The comments came after President Biden said on Tuesday that he had decided on a U.S. response to the weekend drone attack that killed three American soldiers and injured more than 40 others at a remote military outpost in Jordan. The United States has said that one or more Iranian-backed militias operating in Iraq was behind the attack, the deadliest of more than 160 such strikes targeting American forces in the Middle East since the start of the war between Israel and Hamas in October.

Mr. Biden did not specify what the U.S. response would be. Some Republican lawmakers have urged him to attack Iran directly, although Mr. Biden emphasized again on Tuesday that he was determined to avoid a broader regional conflict, telling reporters: “I don’t think we need a wider war in the Middle East.”

In an apparent sign that Iran was trying to tamp down tensions, Kata’ib Hezbollah, one of the most powerful regional militias linked to Iran, made the surprising announcement on Tuesday that it was suspending military operations in Iraq, where it operates. A statement by the group indicated that it had come under pressure from Iran and Iraq to stop attacks on U.S. troops.

The Pentagon has said that Kata’ib Hezbollah was most likely responsible for the deadly attack on U.S. troops in Jordan.

But on Wednesday, John F. Kirby, spokesman for President Biden’s National Security Council, said the picture was somewhat less clear-cut.

“We believe that the attack in Jordan was planned, resourced and facilitated by an umbrella group called the Islamic Resistance in Iraq, which contains multiple groups, including Kata’ib Hezbollah,” he said.

When asked whether Kata’ib Hezbollah had a primary role in the attack, he said, “This certainly has the earmarks of the kinds of things Kata’ib Hezbollah does.” But, he added, “The attribution that our intelligence community is comfortable with is that this was done by the umbrella group.”

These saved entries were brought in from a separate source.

(* ===== verification/Kevent.v ===== *)
(** * kevent(): src/common/kevent.c

    One change, the change list with its receipts, and the whole call: lock,
    apply the changes, wait with the kqueue unlocked, copy events out, and let
    the last caller of a kqueue that was freed meanwhile finish its destruction.
    The caller's arrays live in [w_mem], so one array may serve as change list
    and event list.  Debug output and thread cancellation are not modelled. *)

From Stdlib Require Import ZArith Lia Bool.
From stdpp Require Import base list gmap.
From S2P Require Import Prelude RBTree Event Map State Ops Knote Filter Kqueue.

(** The address of the static [null_kev]. *)
Definition null_kev : Z := -1.

Section Kevent.
Context {K : Type} `{OS K} `{FilterList K} (V : kqueue_vtable K).
Implicit Types (w : world K) (p q : ptr) (f : filt_ref) (src : kevent).

(** The part of [kevent_copyin_one] for an identifier without a knote. *)
Definition copyin_new (kq : ptr) f src : M (world K) (Z * option ptr) :=
  if has (flags src) EV_ADD then
    let! r := knote_new in
    match r with
    | None => set_errno ENOENT ;;; ret (-1, None)
    | Some kn =>
        upd_kn kn (fun k => set_kn_kq (Some kq)
          (set_kev (set_flags (clrb (flags src) EV_ENABLE) src) k)) ;;;
        let! o := filt_ops f in
        let! rv := kn_create o f kn in
        if rv <? 0 then
          let! saved_errno := errno in
          upd_kn kn (fun k => set_kn_flags (setb (kn_flags k) KNFL_KNOTE_DELETED) k) ;;;
          knote_release kn ;;;
          set_errno (if saved_errno =? 0 then EFAULT else saved_errno) ;;;
          ret (-1, None)
        else
          knote_insert f kn ;;;
          if has (flags src) EV_DISABLE then
            upd_kn kn KNOTE_DISABLE ;;;
            let! o := filt_ops f in
            let! rv := kn_disable o f kn in
            ret (rv, Some kn)
          else ret (rv, Some kn)
    end
  else set_errno ENOENT ;;; ret (-1, None).

(** Whether a change to an existing knote reaches [kn_modify]. *)
Definition wants_modify src : bool :=
  has (flags src) EV_ADD || (flags src =? 0) || has (flags src) EV_RECEIPT ||
  (has (flags src) EV_ENABLE && has (fflags src) NOTE_TRIGGER).

Definition copyin_modify f (kn : ptr) src : M (world K) Z :=
  let! o := filt_ops f in
  let! rv := kn_modify o f kn src in
  if rv =? 0 then
    upd_kn kn (fun k =>
      let e := set_udata (udata src) (kev k) in
      set_kev (if has (flags src) EV_ADD then COPY_FLAGS_BIT e src EV_DISPATCH else e) k) ;;;
    ret rv
  else ret rv.

(** The part for an identifier that has the knote [kn]. *)
Definition copyin_existing f (kn : ptr) src : M (world K) Z :=
  if has (flags src) EV_DELETE then knote_delete f kn
  else if has (flags src) EV_DISABLE then knote_disable f kn
  else
    let! rv := (if has (flags src) EV_ENABLE then knote_enable f kn else ret 0) in
    if negb (rv =? 0) then ret rv
    else if wants_modify src then copyin_modify f kn src
    else ret rv.

Definition kevent_copyin_one (kq : ptr) src : M (world K) (Z * option ptr) :=
  if has (flags src) EV_DISPATCH && has (flags src) EV_ONESHOT
  then set_errno EINVAL ;;; ret (-1, None)
  else
    let! filt := filter_lookup kq (filter_ src) in
    match filt with
    | None => ret (-1, None)
    | Some f =>
        let! kn := knote_lookup f (ident src) in
        match kn with
        | None => copyin_new kq f src
        | Some kn => let! rv := copyin_existing f kn src in ret (rv, Some kn)
        end
    end.

(** The entry written for an error or for EV_RECEIPT. *)
Definition receipt (cl : kevent) (status : Z) : kevent :=
  set_data status (set_flags (setb (flags cl) EV_ERROR) cl).
(* ===== verification/LinuxEpoll.v ===== *)
(** * Sharing a descriptor between two filters: src/linux/platform.c

    epoll takes a descriptor once, so the read and the write knote of a
    descriptor share an [fd_state], kept in a red-black tree per kqueue, and one
    epoll registration whose mask [epoll_update] recomputes.  Event masks are
    32-bit patterns. *)

From Stdlib Require Import ZArith Lia Bool.
From stdpp Require Import base list gmap.
From S2P Require Import Prelude RBTree Event Map State Ops Knote LinuxUdata.

Definition EPOLLINOUT : Z := Z.lor EPOLLIN EPOLLOUT.

(** [EV_EPOLLINOUT] *)
Definition EV_EPOLLINOUT (x : Z) : Z := Z.land x EPOLLINOUT.

Definition fd_state_zero : fd_state := FdState 0 None None None.

Section Epoll.
Context {K : Type} `{OS K}.
Implicit Types (w : world K) (p q : ptr) (f : filt_ref).

Definition filter_epoll_fd f : M (world K) Z := let! kq := get_kq f.1 in ret (epollfd kq).

(** [epoll_ctl(2)]: whether it succeeded. *)
Definition epoll_ctl (epfd : Z) (op : epoll_op) (fd : Z) (ev : option epoll_event)
    : M (world K) bool :=
  let! r := sys (SysEpollCtl epfd op fd ev) in ret (bool_decide (r = Some tt)).

(** The [struct epoll_event] that the last argument of a copyout points to. *)
Definition epoll_ev (ev : raw_event) : M (world K) epoll_event :=
  match ev with EvEpoll ev => ret ev | _ => fail BadAddress end.

(** [EPOLL_EV_KN] and [EPOLL_EV_FDS] *)
Definition EPOLL_EV_KN (events : Z) p : M (world K) (option epoll_event) :=
  let! kn := get_kn p in ret (Some (EpollEvent (u32 events) (kn_udata kn))).
Definition EPOLL_EV_FDS (events : Z) (fds : option ptr) : M (world K) (option epoll_event) :=
  let! s := deref NullDeref fds in
  let! d := get_fds s in ret (Some (EpollEvent (u32 events) (fds_udata d))).

(** One term of [epoll_fd_state]: the event, if the knote is there and is
    disabled (or at end of file) exactly when asked for. *)
Definition fds_slot (o : option ptr) (disabled : bool) (ev : Z) : M (world K) Z :=
  match o with
  | None => ret 0
  | Some p =>
      let! kn := get_kn p in
      ret (if Bool.eqb disabled (has (flags (kev kn)) (Z.lor EV_DISABLE EV_EOF)) then ev else 0)
  end.

(** The fd_state of a knote: the one at hand, its own, or the tree's. *)
Definition find_fds (fds_p : option ptr) p : M (world K) (option ptr) :=
  match fds_p with
  | Some s => ret (Some s)
  | None =>
      let! kn := get_kn p in
      match kn_fds kn with
      | Some s => ret (Some s)
      | None =>
          let! q := deref NullDeref (kn_kq kn) in
          let! kq := get_kq q in
          ret (e_ptr <$> RB_FIND e_key (kq_fd_st kq) (s32 (ident (kev kn))))
      end
  end.

(** The result and the new [*fds_p]. *)
Definition epoll_fd_state (fds_p : option ptr) p (disabled : bool)
    : M (world K) (Z * option ptr) :=
  let! fds := find_fds fds_p p in
  match fds with
  | None => ret (0, None)
  | Some s =>
      let! d := get_fds s in
      let! r := fds_slot (fds_read d) disabled EPOLLIN in
      let! x := fds_slot (fds_write d) disabled EPOLLOUT in
      ret (Z.lor r x, Some s)
  end.

(** A new fd_state in the tree, or [None] when [malloc] fails. *)
Definition new_fds p : M (world K) (option ptr) :=
  let! kn := get_kn p in
  let! q := deref NullDeref (kn_kq kn) in
  let! r := alloc in
  match r with
  | None => ret None
  | Some s =>
      let fd := s32 (ident (kev kn)) in
      put_fds s (set_fds_fd fd fd_state_zero) ;;;
      FDS_UDATA_ALLOC s ;;;
      let! kq := get_kq q in
      let! t := deref NullDeref (RB_INSERT e_key (kq_fd_st kq) (Entry fd s)) in
      put_kq q (set_kq_fd_st t.2 kq) ;;; ret (Some s)
  end.

(** [assert(!slot || slot == kn)] *)
Definition free_or (o : option ptr) p : bool := bool_decide (o = None \/ o = Some p).

(** The status and the new [*fds_p]. *)
Definition epoll_fd_state_mod (fds_p : option ptr) p (ev : Z) : M (world K) (Z * option ptr) :=
  assert_ (has ev EPOLLINOUT) ;;;
  let! found := find_fds fds_p p in
  let! fds := match found with Some s => ret (Some s) | None => new_fds p end in
  match fds with
  | None => ret (-1, fds_p)
  | Some s =>
      (if has ev EPOLLIN then
         let! d := get_fds s in
         assert_ (free_or (fds_read d) p) ;;; put_fds s (set_fds_read (Some p) d)
       else ret tt) ;;;
      (if has ev EPOLLOUT then
         let! d := get_fds s in
         assert_ (free_or (fds_write d) p) ;;; put_fds s (set_fds_write (Some p) d)
       else ret tt) ;;;
      upd_kn p (set_kn_fds (Some s)) ;;;
      ret (0, Some s)
  end.

(** The new [*fds_p]. *)
Definition epoll_fd_state_del (fds_p : option ptr) p (ev : Z) : M (world K) (option ptr) :=
  let! kn := get_kn p in
  assert_ (has ev EPOLLINOUT) ;;;
  assert_ (bool_decide (kn_fds kn <> None)) ;;;
  assert_ (bool_decide (fds_p = None \/ fds_p = kn_fds kn)) ;;;
  let! s := deref NullDeref (kn_fds kn) in
  let! q := deref NullDeref (kn_kq kn) in
  (if has ev EPOLLIN then
     let! d := get_fds s in
     assert_ (bool_decide (fds_read d <> None)) ;;; put_fds s (set_fds_read None d)
   else ret tt) ;;;
  (if has ev EPOLLOUT then
     let! d := get_fds s in
     assert_ (bool_decide (fds_write d <> None)) ;;; put_fds s (set_fds_write None d)
   else ret tt) ;;;
  let! d := get_fds s in
  let! out :=
    (if bool_decide (fds_read d = None /\ fds_write d = None) then
       let! kq := get_kq q in
       match RB_FIND e_key (kq_fd_st kq) (fds_fd d) with
       | Some e =>
           if decide (e_ptr e = s) then
             let! t := deref NullDeref (RB_REMOVE e_key (kq_fd_st kq) (fds_fd d)) in
             put_kq q (set_kq_fd_st t kq) ;;;
             FDS_UDATA_DEFER_FREE q s ;;;
             free_fds s ;;; ret None
           else fail BadAddress
       | None => fail BadAddress
       end
     else ret fds_p) in
  upd_kn p (set_kn_fds None) ;;; ret out.

Definition epoll_fd_registered f p : M (world K) bool :=
  let! kn := get_kn p in
  match kn_fds kn with
  | None => ret false
  | Some _ =>
      let! r := epoll_fd_state None p false in
      if r.1 =? 0 then ret false
      else
        let! epfd := filter_epoll_fd f in
        let! ev := EPOLL_EV_FDS r.1 r.2 in
        epoll_ctl epfd EPOLL_CTL_MOD (s32 (ident (kev kn))) ev
  end.

(** The removal of fd state of disabled knotes when a knote is deleted: the new
    [*fds_p]. *)
Definition epoll_drop_disabled (fds_p : option ptr) p (mask : Z -> Z) : M (world K) (option ptr) :=
  let! r := epoll_fd_state fds_p p true in
  let to_delete := mask r.1 in
  if to_delete =? 0 then ret r.2 else epoll_fd_state_del r.2 p to_delete.

(** The mask asked for, and [*fds_p] after the first switch of [epoll_update]. *)
Definition epoll_want (op : epoll_op) (fds_p : option ptr) p (have_ev ev : Z) (delete : bool)
    : M (world K) (Z * option ptr) :=
  match op with
  | EPOLL_CTL_ADD => ret (Z.lor have_ev ev, fds_p)
  | EPOLL_CTL_DEL =>
      let! fds := (if delete then epoll_drop_disabled fds_p p (fun d => Z.land d (EV_EPOLLINOUT ev))
                   else ret fds_p) in
      ret (clrb have_ev ev, fds)
  | EPOLL_CTL_MOD =>
      let! fds := (if delete then epoll_drop_disabled fds_p p (fun d => clrb d ev)
                   else ret fds_p) in
      ret (ev, fds)
  end.

(** The operation that takes the registration from [have] to [want]. *)
Definition epoll_opn (have want : Z) : option epoll_op :=
  if (have =? 0) && negb (want =? 0) then Some EPOLL_CTL_ADD
  else if negb (have =? 0) && (want =? 0) then Some EPOLL_CTL_DEL
  else if negb (have =? want) then Some EPOLL_CTL_MOD
  else None.

(** The rest of [epoll_update] when [epoll_ctl] failed. *)
Definition epoll_update_failed (opn : epoll_op) (fds : option ptr) p (have_ev want_ev : Z)
    : M (world K) Z :=
  match opn with
  | EPOLL_CTL_ADD => epoll_fd_state_del fds p (clrb want_ev have_ev) ;;; ret (-1)
  | _ =>
      let! e := errno in
      if (e =? EBADF) || (e =? ENOENT) then
        let! s := deref NullDeref fds in
        let! d := get_fds s in
        let kn_ev := if bool_decide (fds_read d = Some p) then EPOLLIN
                     else if bool_decide (fds_write d = Some p) then EPOLLOUT else 0 in
        let kn_ev := clrb kn_ev want_ev in
        if kn_ev =? 0 then ret (-1)
        else epoll_fd_state_del fds p kn_ev ;;; ret 0
      else ret (-1)
  end.

(** The rest when it succeeded. *)
Definition epoll_update_done (opn : epoll_op) (fds : option ptr) p (have_ev want_ev : Z)
    (delete : bool) : M (world K) Z :=
  match opn with
  | EPOLL_CTL_ADD => ret 0
  | EPOLL_CTL_DEL =>
      (if delete then epoll_fd_state_del fds p (clrb have_ev want_ev) else ret fds) ;;; ret 0
  | EPOLL_CTL_MOD =>
      let add := clrb want_ev have_ev in
      let del := clrb have_ev want_ev in
      let! fds := (if add =? 0 then ret fds
                   else let! r := epoll_fd_state_mod fds p add in ret r.2) in
      (if negb (del =? 0) && delete then epoll_fd_state_del fds p del else ret fds) ;;; ret 0
  end.

Definition epoll_update (op : epoll_op) f p (ev : Z) (delete : bool) : M (world K) Z :=
  let! kn := get_kn p in
  let fd := s32 (ident (kev kn)) in
  let! r := epoll_fd_state None p false in
  let have_ev := r.1 in
  let! r := epoll_want op r.2 p have_ev ev delete in
  let want := r.1 in
  let want_ev := EV_EPOLLINOUT want in
  match epoll_opn have_ev want_ev with
  | None => ret 0
  | Some opn =>
      let! fds := (match opn with
                   | EPOLL_CTL_ADD => let! m := epoll_fd_state_mod r.2 p (clrb want_ev have_ev) in ret m.2
                   | _ => ret r.2
                   end) in
      let! epfd := filter_epoll_fd f in
      let! evt := EPOLL_EV_FDS want fds in
      let! ok := epoll_ctl epfd opn fd evt in
      if ok then epoll_update_done opn fds p have_ev want_ev delete
      else epoll_update_failed opn fds p have_ev want_ev
  end.
End Epoll.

Iran has denied ordering attacks on U.S. forces, including the drone strike in Jordan, saying that the Axis of Resistance — the loose network of Iranian-backed groups operating in the Middle East — act independently to oppose “aggression and occupation.”

In a meeting with government officials on Wednesday, Iran’s foreign minister, Hossein Amir Abdollahian, said that the United States should “stop using the language of threats” and focus on achieving a political solution to the regional crisis.

“Iran’s response in the face of any threats will be decisive and immediate,” IRNA, Iran’s state news agency, quoted Mr. Abdollahian as saying.

Michael D. Shear contributed reporting.

U.N. officials say defunding UNRWA will worsen the crisis for civilians in Gaza.

Top United Nations officials appealed to the world’s wealthy nations on Wednesday to resume funding for the U.N.’s Palestinian aid agency, saying that it remained essential to the survival of millions of civilians in Gaza who were not receiving enough humanitarian aid even before the funding suspensions.

The U.N. officials, along with representatives of aid agencies, said that the collapse of the U.N. Relief and Works Agency, known as UNRWA, would be catastrophic, with no other organization in a position to replace it. Even before the war between Israel and Hamas began nearly four months ago, the agency played a critical role in providing food, water, health care, education, shelter and sanitation services for Palestinians in Gaza, and it has become even more vital amid the deepening humanitarian crisis.

The United States and several other countries have suspended their donations to the agency after Israel said that 12 of UNRWA’s 13,000 employees in the Gaza Strip were involved in the Oct. 7 Hamas-led attack on Israel.

The United Nations has said it is investigating Israel’s claims and has fired most of the accused employees. U.N. officials say that the agency would have to begin shutting down, possibly by late February, if the funding is not restored.

The “lifesaving services” UNRWA provides “to over three-quarters of Gaza’s residents should not be jeopardized by the alleged actions of a few individuals,” Martin Griffiths, the U.N. humanitarian affairs chief, told the Security Council. “It is a matter of extraordinary disproportion.”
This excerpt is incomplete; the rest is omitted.